Air Gap Deployment for NVIDIA NIM for LLMs#

NVIDIA NIM for large language models (LLMs) supports serving models in an air gap system (also known as air wall, air-gapping or disconnected network). In an air gap system, you can run a NIM with no internet connection, and with no connection to the NGC registry.

Before you use this documentation, review all prerequisites and instructions in Get Started with NIM, and see Serving models from local assets.

You have two options for air gap deployment: offline cache and local model directory.

Air Gap Deployment (offline cache option)#

If NIM detects a previously loaded profile in the cache, it serves that profile from the cache. After downloading the profiles to cache by using download-to-cache, you can transfer the cache to an air-gapped system to run a NIM without any internet connection and with no connection to the NGC registry.

Do NOT provide the NGC_API_KEY, as shown in the following example.

# Create an example air-gapped directory where the downloaded NIM will be deployed
export AIR_GAP_NIM_CACHE=~/.cache/air-gap-nim-cache
mkdir -p "$AIR_GAP_NIM_CACHE"

# Transport the downloaded NIM to an air-gapped directory
cp -r "$LOCAL_NIM_CACHE"/* "$AIR_GAP_NIM_CACHE"

# Choose a container name for bookkeeping
export CONTAINER_NAME=Llama-3.1-8B-instruct

# The container name from the previous ngc registry image list command
Repository=nim/meta/llama-3.1-8b-instruct

# Choose a LLM NIM Image from NGC
export IMG_NAME="nvcr.io/${Repository}:latest"

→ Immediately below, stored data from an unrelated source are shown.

Definition with_caps (s : mstate) (caps : list (nat * (nat * nat))) : mstate := mkM (m_pos s) (m_rest s) caps.

Lemma orelse_Some {A} (o : option A) f x : orelse o f = Some x -> o = Some x \/ f tt = Some x.
Proof. destruct o; simpl; auto. Qed.

Lemma orelse_is_Some {A} (o : option A) f : is_Some o \/ is_Some (f tt) -> is_Some (orelse o f).
Proof. destruct o; simpl; [eauto|]. intros [[]|]; done. Qed.

(** A pattern only moves forward. *)
Lemma path_length r x y :
  path r x y -> (m_pos x + String.length (m_rest x) = m_pos y + String.length (m_rest y) /\ m_pos x <= m_pos y)%nat.
Proof. induction 1; simpl in *; lia. Qed.

Definition sound (r : regex) : Prop :=
  forall k s f, rmatch r k s = Some f -> exists s', path r s s' /\ k s' = Some f.

Lemma star_sound g a k n s f :
  sound a -> star_loop g (rmatch a) k n s = Some f -> exists s', path (RStar g a) s s' /\ k s' = Some f.
Proof.
  intros Ha. revert s. induction n as [|n IH]; intros s H; simpl in H; [eauto with regex|].
  assert (forall s, rmatch a (fun s' => if (m_pos s' =? m_pos s)%nat then None else star_loop g (rmatch a) k n s') s = Some f ->
    exists s', path (RStar g a) s s' /\ k s' = Some f) as Hmore.
  { intros s0 (s1 & Hp & H1)%Ha. destruct (Nat.eqb_spec (m_pos s1) (m_pos s0)) as [|Hn]; [done|].
    apply IH in H1 as (s2 & ? & ?). exists s2. split; [|done]. by eapply PMore. }
  destruct g; apply orelse_Some in H as [H|H]; eauto with regex.
Qed.

Lemma rmatch_sound r : sound r.
Proof.
  induction r as [|c|a IHa b IHb|a IHa b IHb|g a IHa|i a IHa| |]; intros k [pos rest caps] f H.
  - eauto with regex.
  - simpl in H. destruct rest as [|x rest]; [done|]. destruct (in_set c x) eqn:E; [|done]. eauto with regex.
  - apply IHa in H as (s1 & ? & H). apply IHb in H as (s2 & ? & H). eauto with regex.
  - apply orelse_Some in H as [H|H]; [apply IHa in H|apply IHb in H]; destruct H as (s1 & ? & ?); eauto with regex.
  - by eapply star_sound.
  - simpl in H. apply IHa in H as (s1 & Hp & H). eauto with regex.
  - simpl in H. destruct (Nat.eqb_spec pos 0) as [->|]; [|done]. eauto with regex.
  - simpl in H. destruct rest; [|done]. eauto with regex.
Qed.

(** The continuation accepts the position, whatever the groups are. *)
Definition accepts (k : mstate -> option mstate) (y : mstate) : Prop := forall caps, is_Some (k (with_caps y caps)).

Definition complete (r : regex) : Prop :=
  forall x y k, path r x y -> accepts k y -> accepts (rmatch r k) x.

Lemma star_complete g a x z k :
  complete a -> path (RStar g a) x z -> accepts k z ->
  forall n, (String.length (m_rest x) <= n)%nat -> accepts (star_loop g (rmatch a) k n) x.
Proof.
  intros Ha Hp. remember (RStar g a) as r eqn:Er. revert Er.
  induction Hp as [| | | | |g' a' x|g' a' x y z Hxy _ Hne Hyz IH| | |]; intros [= -> ->] Hk n Hn; simpl in Hn.
  - intros caps. destruct n; simpl; [apply Hk|]. destruct g; apply orelse_is_Some; eauto.
  - pose proof (path_length _ _ _ Hxy). destruct n as [|n]; [lia|]. intros caps. simpl.
    assert (is_Some (rmatch a (fun s' => if (m_pos s' =? m_pos x)%nat then None else star_loop g (rmatch a) k n s') (with_caps x caps))).
    { apply (Ha x y); [done|]. intros caps'. simpl. destruct (Nat.eqb_spec (m_pos y) (m_pos x)); [done|].
      apply (IH eq_refl Hk). lia. }
    destruct g; apply orelse_is_Some; auto.
Qed.

Lemma rmatch_complete r : complete r.
Proof.
  induction r as [|c|a IHa b IHb|a IHa b IHb|g a IHa|i a IHa| |]; intros x y k Hp Hk caps.
  - inversion Hp; subst. apply Hk.
  - inversion Hp as [|? ? ? ? ? E| | | | | | | |]; subst. simpl. rewrite E. apply Hk.
  - inversion Hp; subst. simpl. eapply IHa; [done|]. eapply IHb; done.
  - simpl. apply orelse_is_Some. inversion Hp; subst; [left; by eapply IHa|right; by eapply IHb].
  - change (is_Some (star_loop g (rmatch a) k (S (String.length (m_rest x))) (with_caps x caps))).
    eapply star_complete; [done|done|done|lia].
  - inversion Hp; subst. simpl. eapply IHa; [done|]. intros caps'. apply (Hk (_ :: caps')).
  - inversion Hp; subst. apply Hk.
  - inversion Hp; subst. apply Hk.
Qed.

(** The suffix of a text from a position on. *)
Fixpoint str_drop (n : nat) (s : string) : string :=
  match n, s with
  | S n', String _ s' => str_drop n' s'
  | _, _ => s
  end.

Lemma search_sound r pos rest start s :
  search r pos rest = Some (start, s) ->
  exists n, start = (pos + n)%nat /\ (n <= String.length rest)%nat /\ path r (mkM start (str_drop n rest) []) s.
Proof.
  revert pos. induction rest as [|c rest IH]; intros pos H; simpl in H.
  all: destruct (rmatch r Some _) as [s0|] eqn:E;
    [injection H as <- <-; apply rmatch_sound in E as (s1 & Hp & [= ->]); exists 0%nat; rewrite Nat.add_0_r;
     split; [done|split; [simpl; lia|exact Hp]]|try done].
  apply IH in H as (n & -> & Hn & Hp). exists (S n). split; [lia|]. split; [simpl; lia|].
  by replace (pos + S n)%nat with (S pos + n)%nat by lia.
Qed.

Lemma rmatch_here r pos rest y : path r (mkM pos rest []) y -> is_Some (rmatch r Some (mkM pos rest [])).
Proof. intros Hp. apply (rmatch_complete r _ _ Some Hp ltac:(intros ?; eauto) []). Qed.

Lemma search_complete r pos rest n y :
  (n <= String.length rest)%nat -> path r (mkM (pos + n) (str_drop n rest) []) y -> is_Some (search r pos rest).
Proof.
  revert pos n. induction rest as [|c rest IH]; intros pos n Hn Hp; simpl.
  - destruct n; [|simpl in Hn; lia]. rewrite Nat.add_0_r in Hp. cbn [str_drop] in Hp.
    destruct (rmatch_here _ _ _ _ Hp) as [s ->]. eauto.
  - destruct (rmatch r Some _) eqn:E; [eauto|]. destruct n as [|n].
    + rewrite Nat.add_0_r in Hp. cbn [str_drop] in Hp. destruct (rmatch_here _ _ _ _ Hp) as [s Hs]. by rewrite Hs in E.
    + apply (IH _ n); [simpl in Hn; lia|]. by replace (S pos + n)%nat with (pos + S n)%nat by lia.
Qed.

(** [MatchString] decides whether the pattern has a match anywhere in the text. *)
Lemma MatchString_path re text :
  MatchString re text = true <->
  exists n y, (n <= String.length text)%nat /\ path (re_expr re) (mkM n (str_drop n text) []) y.
Proof.
  unfold MatchString. destruct (search _ _ _) as [[start s]|] eqn:E; split; try done.
  - intros _. apply search_sound in E as (n & -> & Hn & Hp). eauto.
  - intros (n & y & Hn & Hp). destruct (search_complete _ 0 _ _ _ Hn Hp) as [? Hx]. by rewrite E in Hx.
Qed.

Lemma FindStringSubmatch_None re text : FindStringSubmatch re text = None <-> MatchString re text = false.
Proof. unfold FindStringSubmatch, MatchString. by destruct (search _ _ _) as [[]|]. Qed.

(** Every group has an entry, so indexing a match by the position of a group name
    cannot fail. *)
Lemma FindStringSubmatch_length re text m : FindStringSubmatch re text = Some m -> length m = length (re_names re).
Proof.
  unfold FindStringSubmatch. destruct (search _ _ _) as [[]|]; [|done]. intros [= <-].
  by rewrite length_fmap, length_seq.
Qed.

(** ** Texts *)

(** All characters are in the class. *)
Fixpoint all_in (c : cset) (s : string) : Prop :=
  match s with EmptyString => True | String a s' => in_set c a = true /\ all_in c s' end.

Lemma all_in_app c s t : all_in c (s +:+ t)%string <-> all_in c s /\ all_in c t.
Proof. induction s as [|a s IH]; simpl; [tauto|]. rewrite IH. tauto. Qed.

Lemma str_app_length (s t : string) : String.length (s +:+ t)%string = (String.length s + String.length t)%nat.
Proof. induction s as [|a s IH]; [done|]. rewrite str_app_cons. simpl. by rewrite IH. Qed.

Lemma str_app_assoc (s t u : string) : ((s +:+ t) +:+ u)%string = (s +:+ (t +:+ u))%string.
Proof. induction s as [|a s IH]; [done|]. by rewrite !str_app_cons, IH. Qed.

Lemma str_app_empty (s : string) : (s +:+ "")%string = s.
Proof. induction s as [|a s IH]; [done|]. by rewrite str_app_cons, IH. Qed.

Lemma substring_app pre w post : String.substring (String.length pre) (String.length w) (pre +:+ w +:+ post)%string = w.
Proof.
  induction pre as [|a pre IH]; simpl; [|done]. induction w as [|a w IH]; simpl; [by destruct post|]. by f_equal.
Qed.

(** A run of characters of the class, taken by a star. *)
Lemma path_star_run g c w pos rest caps :
  all_in c w -> path (RStar g (RSet c)) (mkM pos (w +:+ rest)%string caps) (mkM (pos + String.length w) rest caps).
Proof.
  revert pos. induction w as [|a w IH]; intros pos Hw; simpl; [rewrite Nat.add_0_r; constructor|].
  destruct Hw as [Ha Hw]. eapply PMore; [by constructor|simpl; lia|].
  replace (pos + S (String.length w))%nat with (S pos + String.length w)%nat by lia. by apply IH.
Qed.

(** What a star of a class has taken. *)
Lemma path_star_inv g c x y :
  path (RStar g (RSet c)) x y ->
  exists w, m_rest x = (w +:+ m_rest y)%string /\ all_in c w /\ m_pos y = (m_pos x + String.length w)%nat /\ m_caps y = m_caps x.
Proof.
  intros Hp. remember (RStar g (RSet c)) as r eqn:Er. revert Er.
  induction Hp as [| | | | |g' a' x|g' a' x y z Hxy _ Hne Hyz IH| | |]; intros [= -> ->].
  - exists EmptyString. simpl. repeat split; lia.
  - destruct (IH eq_refl) as (w & H1 & H2 & H3 & H4). inversion Hxy as [|? a ? ? ? E| | | | | | | |]; subst. simpl in *.
    exists (String a w). rewrite H1. simpl. repeat split; [done|done|lia|done].
Qed.

Lemma path_plus_run g c w pos rest caps :
  all_in c w -> w <> EmptyString ->
  path (RPlus g (RSet c)) (mkM pos (w +:+ rest)%string caps) (mkM (pos + String.length w) rest caps).
Proof.
  destruct w as [|a w]; [done|]. intros [Ha Hw] _. eapply PCat; [by constructor|]. simpl.
  replace (pos + S (String.length w))%nat with (S pos + String.length w)%nat by lia. by apply path_star_run.
Qed.

Lemma path_plus_inv g c x y :
  path (RPlus g (RSet c)) x y ->
  exists w, m_rest x = (w +:+ m_rest y)%string /\ all_in c w /\ w <> EmptyString /\
    m_pos y = (m_pos x + String.length w)%nat /\ m_caps y = m_caps x.
Proof.
  intros Hp. inversion Hp as [| |? ? ? z ? H1 H2| | | | | | |]; subst.
  inversion H1 as [|? a ? ? ? E| | | | | | | |]; subst. apply path_star_inv in H2 as (w & H2 & Hw & H3 & H4). simpl in *.
  exists (String a w). rewrite H2, str_app_cons. simpl. repeat split; [done|done|done|lia|done].
Qed.

(** Whatever a pattern takes is a piece of the text. *)
Lemma path_piece r x y :
  path r x y -> exists w, m_rest x = (w +:+ m_rest y)%string /\ m_pos y = (m_pos x + String.length w)%nat.
Proof.
  induction 1 as [x|c a pos rest caps|a b x y z _ (w1 & H1 & H2) _ (w2 & H3 & H4)|a b x y _ IH|a b x y _ IH|g a x
    |g a x y z _ (w1 & H1 & H2) _ _ (w2 & H3 & H4)|i a x y _ IH|rest caps|pos caps]; simpl; try done.
  1,4,6,7: by exists EmptyString; simpl; split; [|lia].
  - exists (String a ""). simpl. split; [done|lia].
  - exists (w1 +:+ w2)%string. rewrite str_app_length, str_app_assoc, <- H3. split; [done|lia].
  - exists (w1 +:+ w2)%string. rewrite str_app_length, str_app_assoc, <- H3. split; [done|lia].
Qed.

(** Inversion of the paths of the basic patterns. *)
Lemma path_cat_inv a b x z : path (RCat a b) x z -> exists y, path a x y /\ path b y z.
Proof. inversion 1; eauto. Qed.

Lemma path_alt_inv a b x y : path (RAlt a b) x y -> path a x y \/ path b x y.
Proof. inversion 1; eauto. Qed.

Lemma path_group_inv i a x y :
  path (RGroup i a) x y ->
  exists z, path a x z /\ y = mkM (m_pos z) (m_rest z) ((i, (m_pos x, m_pos z)) :: m_caps z).
Proof. inversion 1; eauto. Qed.

Lemma path_set_inv c x y :
  path (RSet c) x y ->
  exists a, m_rest x = String a (m_rest y) /\ in_set c a = true /\ m_pos y = S (m_pos x) /\ m_caps y = m_caps x.
Proof. inversion 1; subst. eauto 10. Qed.

Lemma path_end_inv x y : path REnd x y -> y = x /\ m_rest x = EmptyString.
Proof. by inversion 1. Qed.

Lemma path_begin_inv x y : path RBegin x y -> y = x /\ m_pos x = 0%nat.
Proof. by inversion 1. Qed.

Lemma path_eps_inv x y : path REps x y -> y = x.
Proof. by inversion 1. Qed.

Lemma in_single a b : in_set (mkSet false [(N_of_ascii a, N_of_ascii a)]) b = true -> b = a.
Proof.
  unfold in_set. cbn [negated ranges existsb]. rewrite orb_false_r. cbn [xorb]. intros [H1 H2]%andb_prop.
  apply N.leb_le in H1, H2. rewrite <- (ascii_N_embedding a), <- (ascii_N_embedding b). f_equal. lia.
Qed.

End Regex.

# Assuming the command run prior was `download-to-cache`, downloading the optimal profile
docker run -it --rm --name=$CONTAINER_NAME \
  --runtime=nvidia \
  --gpus all \
  --shm-size=16GB \
  -v "$AIR_GAP_NIM_CACHE:/opt/nim/.cache" \
  -u $(id -u) \
  -p 8000:8000 \
  $IMG_NAME

# Assuming the command run prior was `download-to-cache --profile 09e2f8e68f78ce94bf79d15b40a21333cea5d09dbe01ede63f6c957f4fcfab7b`
docker run -it --rm --name=$CONTAINER_NAME \
  --runtime=nvidia \
  --gpus all \
  --shm-size=16GB \
  -e NIM_MODEL_PROFILE=09e2f8e68f78ce94bf79d15b40a21333cea5d09dbe01ede63f6c957f4fcfab7b \
  -v "$AIR_GAP_NIM_CACHE:/opt/nim/.cache" \
  -u $(id -u) \
  -p 8000:8000 \
  $IMG_NAME

Air Gap Deployment (local model directory option)#

Another option for the air gap route is to deploy the created model repository by using the create-model-store command within the NIM Container to create a repository for a single model, as shown in the following example.

create-model-store --profile 09e2f8e68f78ce94bf79d15b40a21333cea5d09dbe01ede63f6c957f4fcfab7b --model-store /path/to/model-repository

# Choose a container name for bookkeeping
export CONTAINER_NAME=Llama-3.1-8B-instruct

# The container name from the previous ngc registry image list command
Repository=nim/meta/llama-3.1-8b-instruct

# Choose a LLM NIM Image from NGC
export IMG_NAME="nvcr.io/${Repository}:latest"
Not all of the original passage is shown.